I repro'ed your issue and have more details but not a solution yet:

* thread #1, name = 'lldb', stop reason = signal SIGSEGV: invalid address (fault address: 0x0)
  * frame #0: 0x00007f22c64401ad libmscordaccore.so`LCGMethodResolver::GetManagedResolver() [inlined] __TPtrBase::GetAddr(this=0x0000000000000000) const at daccess.h:884:16
    frame #1: 0x00007f22c64401ad libmscordaccore.so`LCGMethodResolver::GetManagedResolver() [inlined] __DPtr<Object>::__DPtr(rhs=0x0000000000000000) at daccess.h:1160
    frame #2: 0x00007f22c64401ad libmscordaccore.so`LCGMethodResolver::GetManagedResolver() [inlined] ObjectFromHandle(handle=0) at gchandleutilities.h:48
    frame #3: 0x00007f22c644017e libmscordaccore.so`LCGMethodResolver::GetManagedResolver(this=<unavailable>) at dynamicmethod.cpp:1456
    frame #4: 0x00007f22c6381d89 libmscordaccore.so`ClrDataAccess::GetMethodDescData(this=<unavailable>, methodDesc=139965684439328, ip=0, methodDescData=0x00007ffd221e5950, cRevertedRejitVersions=<unavailable>, rgRevertedRejitData=0x0000000000000000, pcNeededRevertedRejitData=<unavailable>) at request.cpp:1066:50
    frame #5: 0x00007f2302840b4a libsos.so`IsMethodDesc(unsigned long) + 122
    frame #6: 0x00007f230280c6b8 libsos.so`formatOutput(IDebugDataSpaces*, _IO_FILE*, char*, unsigned int, double, unsigned long, void**) + 1784
    frame #7: 0x00007f230280d2f4 libsos.so`StressLog::Dump(unsigned long, char const*, IDebugDataSpaces*) + 2404
    frame #8: 0x00007f23028266d9 libsos.so`DumpLog + 585
    frame #9: 0x00007f2302c22c3d libsosplugin.so`sosCommand::DoExecute(lldb::SBDebugger, char**, lldb::SBCommandReturnObject&) + 509
    frame #10: 0x00007f23076c5fc7 liblldb.so.10`___lldb_unnamed_symbol1463$$liblldb.so.10 + 227
    frame #11: 0x00007f23079e0600 liblldb.so.10`___lldb_unnamed_symbol16011$$liblldb.so.10 + 404
    frame #12: 0x00007f23079da4bf liblldb.so.10`___lldb_unnamed_symbol15768$$liblldb.so.10 + 2103
    frame #13: 0x00007f23079dcd6c liblldb.so.10`___lldb_unnamed_symbol15803$$liblldb.so.10 + 284
    frame #14: 0x00007f230796714e liblldb.so.10`___lldb_unnamed_symbol13067$$liblldb.so.10 + 334
    frame #15: 0x00007f2307952177 liblldb.so.10`___lldb_unnamed_symbol12663$$liblldb.so.10 + 81
    frame #16: 0x00007f23079dd67a liblldb.so.10`___lldb_unnamed_symbol15811$$liblldb.so.10 + 160
    frame #17: 0x00007f23076f4444 liblldb.so.10`lldb::SBDebugger::RunCommandInterpreter(bool, bool) + 256
    frame #18: 0x000055e653f07670 lldb`___lldb_unnamed_symbol16$$lldb + 2098
    frame #19: 0x000055e653f083f4 lldb`___lldb_unnamed_symbol25$$lldb + 1309

The fault happens in the DAC call to GetManagedResolver() when SOS validates the MethodDesc.
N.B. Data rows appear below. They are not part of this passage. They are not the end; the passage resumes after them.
(** X30. After a successful login over a writable store, loading the
    page anew restores the session from the store exactly while the
    token is fresh: within the token lifetime the current user is the
    stored profile of the account that logged in and [isAuthenticated]
    holds; after it nobody is logged in. The record of failed logins
    does not survive the reload: no address is locked after it. *)
Theorem page_load_after_login (cfg : Settings) (email password : string)
    (checked answered : Z) (tokenId : string) (s s' : Session) (now : Z) :
  store_ok s ->
  Auth.handleLogin cfg email password checked answered tokenId s = (Auth.LoggedIn, s') ->
  let s2 := Auth.checkExistingSession cfg now (page_load s') in
  (forall address t, (Auth.isAccountLocked cfg address t s2).1 = false)
  /\ exists a,
       Auth_currentUser s' = Some (Member a)
       /\ account_email a = email /\ account_password a = password
       /\ Auth_currentUser s2
          = (if now - answered <=? token_life cfg
             then Some (Restored (profile_of a)) else None)
       /\ (Auth.isAuthenticated cfg now s2).1 = (now - answered <=? token_life cfg).
Proof.
  intros [Hav Hfull] Hrun s2.
  unfold Auth.handleLogin, Auth.validateLoginInputs in Hrun.
  destruct (String.eqb email ""); [discriminate|].
  destruct (Utils.validateEmail email); cbn [negb] in Hrun; [|discriminate].
  destruct (String.eqb password ""); [discriminate|]. cbn [negb] in Hrun.
  destruct (isAccountLocked_frame cfg email checked s)
    as (b & s1 & Hl & Hav1 & Hfull1 & _).
  rewrite Hl in Hrun. rewrite Hav in Hav1. rewrite Hfull in Hfull1.
  destruct b; [discriminate|]. cbn [negb] in Hrun.
  destruct (UserStorage.getUsers s1) as [|accounts|]; [discriminate| |discriminate].
  destruct (List.find _ accounts) as [a|] eqn:Hfind; [|discriminate].
  apply find_some in Hfind as [_ Hmatch].
  apply andb_prop in Hmatch as [H1 H2]. apply String.eqb_eq in H1, H2.
  unfold UserStorage.saveUser, UserStorage.saveToken in Hrun.
  unfold UserStorage.setItem at 2 in Hrun. rewrite Hav1, Hfull1 in Hrun.
  cbn [negb snd] in Hrun. unfold UserStorage.setItem in Hrun.
  cbn [set_user storageAvailable storageFull] in Hrun. rewrite Hav1, Hfull1 in Hrun.
  cbn [negb snd] in Hrun. injection Hrun as <-.
  unfold s2, Auth.checkExistingSession, UserStorage.getUser, UserStorage.getToken,
    UserStorage.removeToken, UserStorage.removeItem, page_load, Auth.isAuthenticated,
    Auth.isAccountLocked, token_life.
  cbn [toast Auth.clearFailedLogins set_loginAttempts set_currentUser set_token set_user
       Auth_currentUser Auth_loginAttempts storageAvailable attendance_token
       attendance_user timestamp token].
  rewrite Hav1. cbn [negb timestamp token].
  destruct (Z.ltb_spec (SECURITY_tokenExpiration cfg * 60 * 60 * 1000) (now - answered));
    destruct (Z.leb_spec (now - answered) (SECURITY_tokenExpiration cfg * 60 * 60 * 1000));
    try lia.
  - cbn [snd set_token set_currentUser set_loginAttempts Auth_currentUser
         Auth_loginAttempts storageAvailable attendance_token fst].
    split; [intros; rewrite lookup_empty; reflexivity|].
    exists a. auto.
  - change (negb (("token_" +:+ tokenId +:+ "_" +:+ toString answered) =? "")%string)
      with true.
    cbn [snd set_token set_currentUser set_loginAttempts Auth_currentUser
         Auth_loginAttempts storageAvailable attendance_token fst toast
         Auth.clearFailedLogins set_user].
    split; [intros; rewrite lookup_empty; reflexivity|].
    exists a. split; [reflexivity|]. split; [exact H1|]. split; [exact H2|].
    split; [reflexivity|].
    unfold UserStorage.getToken.
    cbn [set_currentUser set_loginAttempts toast Auth.clearFailedLogins set_token
         set_user storageAvailable attendance_token].
    rewrite Hav1. cbn [negb timestamp token].
    destruct (Z.ltb_spec (SECURITY_tokenExpiration cfg * 60 * 60 * 1000) (now - answered));
      [lia|]. reflexivity.
Qed.

Lemma page_load_after_login_witness :
  let s' := (Auth.handleLogin SETTINGS "ann@example.org" "secret1" 10 11 "id"
               (Sample.session [ Sample.ann ])).2 in
  Auth_currentUser (Auth.checkExistingSession SETTINGS 12 (page_load s'))
  = Some (Restored (profile_of Sample.ann)).
Proof.
  intros s'.
  destruct (page_load_after_login SETTINGS "ann@example.org" "secret1" 10 11 "id"
              (Sample.session [ Sample.ann ]) s' 12 (conj eq_refl eq_refl)
              ltac:(vm_compute; reflexivity))
    as (_ & a & Ha & _ & _ & Hc & _).
  vm_compute in Ha. injection Ha as <-. exact Hc.
Defined.

(** ** Positions that are not positions *)

Lemma fsub_nan_l (x : float64) : fsub S754_nan x = S754_nan.
Proof. reflexivity. Qed.
Lemma fsub_nan_r (x : float64) : fsub x S754_nan = S754_nan.
Proof. destruct x as [[]|[]| |[] ? ?]; reflexivity. Qed.
Lemma fmul_nan_l (x : float64) : fmul S754_nan x = S754_nan.
Proof. reflexivity. Qed.
Lemma fmul_nan_r (x : float64) : fmul x S754_nan = S754_nan.
Proof. destruct x as [[]|[]| |[] ? ?]; reflexivity. Qed.
Lemma fdiv_nan_l (x : float64) : fdiv S754_nan x = S754_nan.
Proof. reflexivity. Qed.
Lemma fadd_nan_l (x : float64) : fadd S754_nan x = S754_nan.
Proof. reflexivity. Qed.
Lemma fadd_nan_r (x : float64) : fadd x S754_nan = S754_nan.
Proof. destruct x as [[]|[]| |[] ? ?]; reflexivity. Qed.
Lemma fle_nan_r (x : float64) : fle x S754_nan = false.
Proof. destruct x as [[]|[]| |[] ? ?]; reflexivity. Qed.

(** X25. The geofence fails closed on a bad number: when a coordinate of
    the user, a coordinate of the office or the radius is [NaN], the
    user is not within the geofence, whatever the other numbers are.
    Of [Math.sin] and [Math.atan2] only what the language fixes is
    used: both give [NaN] for [NaN]. *)
Theorem isWithinGeofence_nan
    (Math_sin Math_cos : float64 -> float64)
    (Math_atan2 : float64 -> float64 -> float64)
    (userLat userLon officeLat officeLon radius : float64) :
  Math_sin S754_nan = S754_nan ->
  (forall y, Math_atan2 S754_nan y = S754_nan) ->
  userLat = S754_nan \/ userLon = S754_nan \/ officeLat = S754_nan
  \/ officeLon = S754_nan \/ radius = S754_nan ->
  Utils.isWithinGeofence Math_sin Math_cos Math_atan2
    userLat userLon officeLat officeLon radius = false.
Proof.
  intros Hsin Hatan H. unfold Utils.isWithinGeofence.
  destruct H as [->|[->|[->|[->| ->]]]]; [| | | |apply fle_nan_r];
    unfold Utils.calculateDistance;
    rewrite ?fsub_nan_l, ?fsub_nan_r, ?fmul_nan_l, ?fdiv_nan_l, ?Hsin,
      ?fmul_nan_l, ?fmul_nan_r, ?fadd_nan_l, ?fadd_nan_r;
    change (fsqrt S754_nan) with S754_nan; rewrite Hatan, fmul_nan_r; reflexivity.
Qed.

Lemma isWithinGeofence_nan_witness :
  Utils.isWithinGeofence (fun x => x) (fun x => x) (fun y _ => y)
    S754_nan (of_Z 67) (of_Z 25) (of_Z 67) (of_Z 1000) = false.
Proof.
  apply isWithinGeofence_nan; [reflexivity | reflexivity | left; reflexivity].
Defined.

(** ** A position that cannot be validated *)

(** X26. When [Location.validateGeofence] answers no, because the
    browser reports a position error, has no geolocation at all, or the
    position is outside the fence, it has shown at most one toast of its
    own, an error, which for a position error is the message of that
    error. A time-in by a logged-in user then stops as rejected for the
    location after that toast and the outside-the-office error, and so
    does a time-out that has passed its guard; nothing else on the page
    changes. A position error is thus reported as being outside the
    office. *)
Theorem location_failure_reported
    (Math_sin Math_cos : float64 -> float64)
    (Math_atan2 : float64 -> float64 -> float64)
    (roundedText : float64 -> string)
    (cfg : Config) (msgs : Settings) (answer : Location.Answer)
    (env : Env) (w : World) :
  let v := Location.validateGeofence Math_sin Math_cos Math_atan2 roundedText
             cfg msgs answer in
  validateGeofence env = Location.isWithin v ->
  locationToasts env = Location.messages v ->
  isAuthenticated env = true ->
  Location.isWithin v = false ->
  let outside := mkToast (getError cfg ERRORS_outsideGeofence) "error" in
  (length (Location.messages v) <= 1)%nat
  /\ Forall (fun t => kind t = "error") (Location.messages v)
  /\ (forall error, answer = Location.Error error ->
        Location.messages v = [ mkToast (Location.errorMessage msgs error) "error" ])
  /\ Attendance.handleTimeIn cfg env w
     = (Ok Attendance.LocationRejected, add_toasts (Location.messages v ++ [ outside ]) w)
  /\ (forall r, todayRecord w = Some r -> truthy (field r "timeIn") = true ->
        Attendance.handleTimeOut cfg env w
        = (Ok Attendance.LocationRejected,
           add_toasts (Location.messages v ++ [ outside ]) w)).
Proof.
  intros v Hgeo Htoasts Hauth Hout outside. rewrite Hout in Hgeo.
  split; [|split; [|split; [|split]]].
  - unfold v in *. destruct answer as [coords|error|]; cbn in *; [|lia|lia].
    rewrite Hout. cbn. lia.
  - unfold v in *. destruct answer as [coords|error|]; cbn in *.
    + rewrite Hout. cbn. repeat constructor.
    + repeat constructor.
    + constructor.
  - intros error ->. reflexivity.
  - destruct (handleTimeIn_run cfg env w) as (o & ts & _ & ->).
    rewrite Hauth, Hgeo, Htoasts. reflexivity.
  - intros r Hr Hin. rewrite (handleTimeOut_pass cfg env w r Hauth Hr Hin).
    rewrite Hgeo, Htoasts. reflexivity.
Qed.

Lemma location_failure_reported_witness :
  Attendance.handleTimeIn CONFIG Sample.env_lost (Sample.page [] None)
  = (Ok Attendance.LocationRejected,
     add_toasts [ mkToast "Location request timed out. Please try again." "error";
                  mkToast (getError CONFIG ERRORS_outsideGeofence) "error" ]
                (Sample.page [] None)).
Proof.
  exact (proj1 (proj2 (proj2 (proj2
    (location_failure_reported (fun x => x) (fun x => x) (fun y _ => y) (fun _ => "")
       CONFIG SETTINGS (Location.Error Location.TIMEOUT) Sample.env_lost
       (Sample.page [] None) eq_refl eq_refl eq_refl eq_refl))))).
Defined.

(** ** Clock strings without a colon *)

(** X27. A clock string without a colon is never late and never an early
    leave: [isLate] answers no when either of its two times lacks the
    colon, and so does [isEarlyLeave] when the time given or the
    configured end of work lacks it. A schedule written as '0900' or
    '9' therefore switches the late marking off for everybody. *)
Theorem isLate_malformed (cfg : Config) (bad other : string) (threshold : Z) :
  no_colon bad = true ->
  Utils.isLate bad other threshold = false
  /\ Utils.isLate other bad threshold = false
  /\ Attendance.isEarlyLeave cfg bad = false
  /\ (endTime (WORK_SCHEDULE cfg) = bad ->
      forall timeString, Attendance.isEarlyLeave cfg timeString = false).
Proof.
  intros H.
  assert (nth_num 1 (split ":" bad) = None) as Hnone
    by (rewrite split_no_colon by exact H; reflexivity).
  split; [|split; [|split]].
  - unfold Utils.isLate. rewrite Hnone. destruct (num_mul _ _); reflexivity.
  - unfold Utils.isLate. rewrite Hnone.
    destruct (num_add (num_mul _ _) _); [|reflexivity].
    destruct (num_mul _ _); reflexivity.
  - unfold Attendance.isEarlyLeave. rewrite Hnone. destruct (num_mul _ _); reflexivity.
  - intros Hend timeString. unfold Attendance.isEarlyLeave. rewrite Hend, Hnone.
    destruct (num_add (num_mul _ _) _); [|reflexivity].
    destruct (num_mul _ _); reflexivity.
Qed.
     // Set this above Dario since you know how to tell if dynamic
        if (methodDescData->bIsDynamic)
        {
            DynamicMethodDesc *pDynamicMethod = PTR_DynamicMethodDesc(TO_TADDR(methodDesc));
            if (pDynamicMethod)
            {
                LCGMethodResolver *pResolver = pDynamicMethod->GetLCGMethodResolver();
                if (pResolver)
                {
                    OBJECTREF value = pResolver->GetManagedResolver();    <<<<<<<<<<<<<<<<<<<<<<<
                    if (value)
                    {
                        FieldDesc *pField = (&g_CoreLib)->GetField(FIELD__DYNAMICRESOLVER__DYNAMIC_METHOD);
                        _ASSERTE(pField);
                        value = pField->GetRefValue(value);
                        if (value)
                        {
                            methodDescData->managedDynamicMethodObject = PTR_HOST_TO_TADDR(value);
                        }
                    }
                }
            }
        }

I don't know this code that well but I'll continue to investigate.